Though printmaking has developed a rich history as a purely aesthetic discipline in both the West and the East, the political power of reproducible words and imagery can hardly be ignored. The dissemination of political ideas via printed imagery captivated the imagination of Chittaprosad Bhattacharya, whose forceful woodcuts and linocuts conveyed clear-cut messages to the impoverished working class of Bengal, and perhaps more importantly, sent pangs of guilt through middle and upper society. Since Chittaprosad saw his prints as missiles propelled into a class war, the artist hardly ever took the bother to sign them and distributed them in large numbers. It is possible to equate a similar strategy in the much documented project Blame by Shilpa Gupta. It is not that hard to see the mass-produced bottles of fake blood that were central to that project, complete with their printed labels, as a contemporary use of the printed multiple in an effort to both instil a sense of shame and galvanize political will. Likewise, graffiti artists from around the world have utilized the ancient technique of the stencil to produce confrontational, printed, artistic-social interventions.

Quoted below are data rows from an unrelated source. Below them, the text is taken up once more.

(* ===== verification/Sysni.v ===== *)
(** * Sysni.v: system calls that are not there (src/kernel/sys_ni.c)

    Each entry of the list is a weak name for sys_ni_syscall: when the kernel
    is built without the file that defines it, sys_lua among them, the system
    call table still links, and the call answers -ENOSYS. *)

From stdpp Require Import strings.
From S2P Require Import Prelude.

Definition ENOSYS : Z := 38.

Definition sys_ni_syscall : Z := - ENOSYS.

(** The arguments of cond_syscall, up to the entries of single
    architectures, and the others. *)
Definition cond_syscalls_generic : list string := [
  "sys_quotactl"; "sys32_quotactl"; "sys_acct"; "sys_lookup_dcookie"; "compat_sys_lookup_dcookie";
  "sys_swapon"; "sys_swapoff"; "sys_kexec_load"; "compat_sys_kexec_load"; "sys_kexec_file_load";
  "sys_init_module"; "sys_finit_module"; "sys_delete_module"; "sys_socketpair"; "sys_bind"; "sys_listen";
  "sys_accept"; "sys_accept4"; "sys_connect"; "sys_getsockname"; "sys_getpeername"; "sys_sendto"; "sys_send";
  "sys_recvfrom"; "sys_recv"; "sys_socket"; "sys_setsockopt"; "compat_sys_setsockopt"; "sys_getsockopt";
  "compat_sys_getsockopt"; "sys_shutdown"; "sys_sendmsg"; "sys_sendmmsg"; "compat_sys_sendmsg";
  "compat_sys_sendmmsg"; "sys_recvmsg"; "sys_recvmmsg"; "compat_sys_recvmsg"; "compat_sys_recv";
  "compat_sys_recvfrom"; "compat_sys_recvmmsg"; "sys_socketcall"; "sys_futex"; "compat_sys_futex";
  "sys_set_robust_list"; "compat_sys_set_robust_list"; "sys_get_robust_list"; "compat_sys_get_robust_list";
  "sys_epoll_create"; "sys_epoll_create1"; "sys_epoll_ctl"; "sys_epoll_wait"; "sys_epoll_pwait";
  "compat_sys_epoll_pwait"; "sys_semget"; "sys_semop"; "sys_semtimedop"; "compat_sys_semtimedop";
  "sys_semctl"; "compat_sys_semctl"; "sys_msgget"; "sys_msgsnd"; "compat_sys_msgsnd"; "sys_msgrcv";
  "compat_sys_msgrcv"; "sys_msgctl"; "compat_sys_msgctl"; "sys_shmget"; "sys_shmat"; "compat_sys_shmat";
  "sys_shmdt"; "sys_shmctl"; "compat_sys_shmctl"; "sys_mq_open"; "sys_mq_unlink"; "sys_mq_timedsend";
  "sys_mq_timedreceive"; "sys_mq_notify"; "sys_mq_getsetattr"; "compat_sys_mq_open";
  "compat_sys_mq_timedsend"; "compat_sys_mq_timedreceive"; "compat_sys_mq_notify";
  "compat_sys_mq_getsetattr"; "sys_mbind"; "sys_get_mempolicy"; "sys_set_mempolicy"; "compat_sys_mbind";
  "compat_sys_get_mempolicy"; "compat_sys_set_mempolicy"; "sys_add_key"; "sys_request_key"; "sys_keyctl";
  "compat_sys_keyctl"; "compat_sys_socketcall"; "sys_inotify_init"; "sys_inotify_init1";
  "sys_inotify_add_watch"; "sys_inotify_rm_watch"; "sys_migrate_pages"; "sys_move_pages"; "sys_chown16";
  "sys_fchown16"; "sys_getegid16"; "sys_geteuid16"; "sys_getgid16"; "sys_getgroups16"; "sys_getresgid16";
  "sys_getresuid16"; "sys_getuid16"; "sys_lchown16"; "sys_setfsgid16"; "sys_setfsuid16"; "sys_setgid16";
  "sys_setgroups16"; "sys_setregid16"; "sys_setresgid16"; "sys_setresuid16"; "sys_setreuid16";
  "sys_setuid16"; "sys_sgetmask"; "sys_ssetmask"; "sys_vm86old"; "sys_vm86"; "sys_ipc"; "compat_sys_ipc";
  "compat_sys_sysctl"; "sys_flock"; "sys_io_setup"; "sys_io_destroy"; "sys_io_submit"; "sys_io_cancel";
  "sys_io_getevents"; "sys_sysfs"; "sys_syslog"; "sys_process_vm_readv"; "sys_process_vm_writev";
  "compat_sys_process_vm_readv"; "compat_sys_process_vm_writev"; "sys_uselib"; "sys_fadvise64";
  "sys_fadvise64_64"; "sys_madvise"]%string.

Definition cond_syscalls_special : list string := [
  "sys_pciconfig_read"; "sys_pciconfig_write"; "sys_pciconfig_iobase"; "compat_sys_s390_ipc"; "ppc_rtas";
  "sys_spu_run"; "sys_spu_create"; "sys_subpage_prot"; "sys_s390_pci_mmio_read"; "sys_s390_pci_mmio_write";
  "sys_mprotect"; "sys_msync"; "sys_mlock"; "sys_munlock"; "sys_mlockall"; "sys_munlockall"; "sys_mincore";
  "sys_madvise"; "sys_mremap"; "sys_remap_file_pages"; "compat_sys_move_pages"; "compat_sys_migrate_pages";
  "sys_bdflush"; "sys_ioprio_set"; "sys_ioprio_get"; "sys_signalfd"; "sys_signalfd4"; "compat_sys_signalfd";
  "compat_sys_signalfd4"; "sys_timerfd_create"; "sys_timerfd_settime"; "sys_timerfd_gettime";
  "compat_sys_timerfd_settime"; "compat_sys_timerfd_gettime"; "sys_eventfd"; "sys_eventfd2";
  "sys_memfd_create"; "sys_perf_event_open"; "sys_fanotify_init"; "sys_fanotify_mark";
  "compat_sys_fanotify_mark"; "sys_name_to_handle_at"; "sys_open_by_handle_at";
  "compat_sys_open_by_handle_at"; "sys_kcmp"; "sys_seccomp"; "sys_bpf"; "sys_execveat"; "sys_lua"]%string.

Definition cond_syscalls : list string := cond_syscalls_generic ++ cond_syscalls_special.

(** What an entry of the system call table is bound to: the function the
    kernel was linked with, or the weak one; [None] when the kernel does not
    link. *)
Section link.
Context {S : Type} (linked : string -> option (M S Z)).

Definition entry_point (x : string) : option (M S Z) :=
  match linked x with
  | Some f => Some f
  | None => if bool_decide (x ∈ cond_syscalls) then Some (mret sys_ni_syscall) else None
  end.

(** Built without CONFIG_LUNATIK_SYSCALL the call changes nothing. *)
Lemma sys_lua_not_linked : linked "sys_lua"%string = None ->
  exists f, entry_point "sys_lua"%string = Some f /\ forall s, f s = (Ok (-38), s).
Proof. intros E. unfold entry_point. rewrite E, bool_decide_true by (by apply (bool_decide_unpack _); vm_compute). by eexists. Qed.

Lemma sys_lua_linked f : linked "sys_lua"%string = Some f -> entry_point "sys_lua"%string = Some f.
Proof. intros E. unfold entry_point. by rewrite E. Qed.
End link.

Printmaking has thus multiplied its usefulness as a medium as much as the methods of printmaking themselves multiply imagery, colour, and words. Technically, printmaking has extended itself with digital technology, laser engraving, UV inks, photo-transfer and holographic techniques. The commercial strategy of allowing high-priced artists to produce works available to low-budget collectors is still very much in play (think of the many serigraphs produced in huge quantities for artists such as the late MF Husain). The Ravi Varma approach to marketing multiples is still a reality. Yet in the hands of many artists printmaking also remains an expressive, hands-on, and extremely intimate endeavour. For some, printmaking continues as a way to explore deeply private and personal visions. It also continues to take on political agendas and lend itself as a tool for social change. Printmaking not only multiplies, it evolves. Young artists are taking printmaking into the realm of sculpture, installation and performance. Printmaking is being coupled with video projections and new-media endeavours. Conceptually, the practice of printmaking continues to open endless doors of inquiry. It is only a knowledge of printmaking's history, and an awareness of its present context, that will propel the medium forward as a serious and integral aspect of the arts.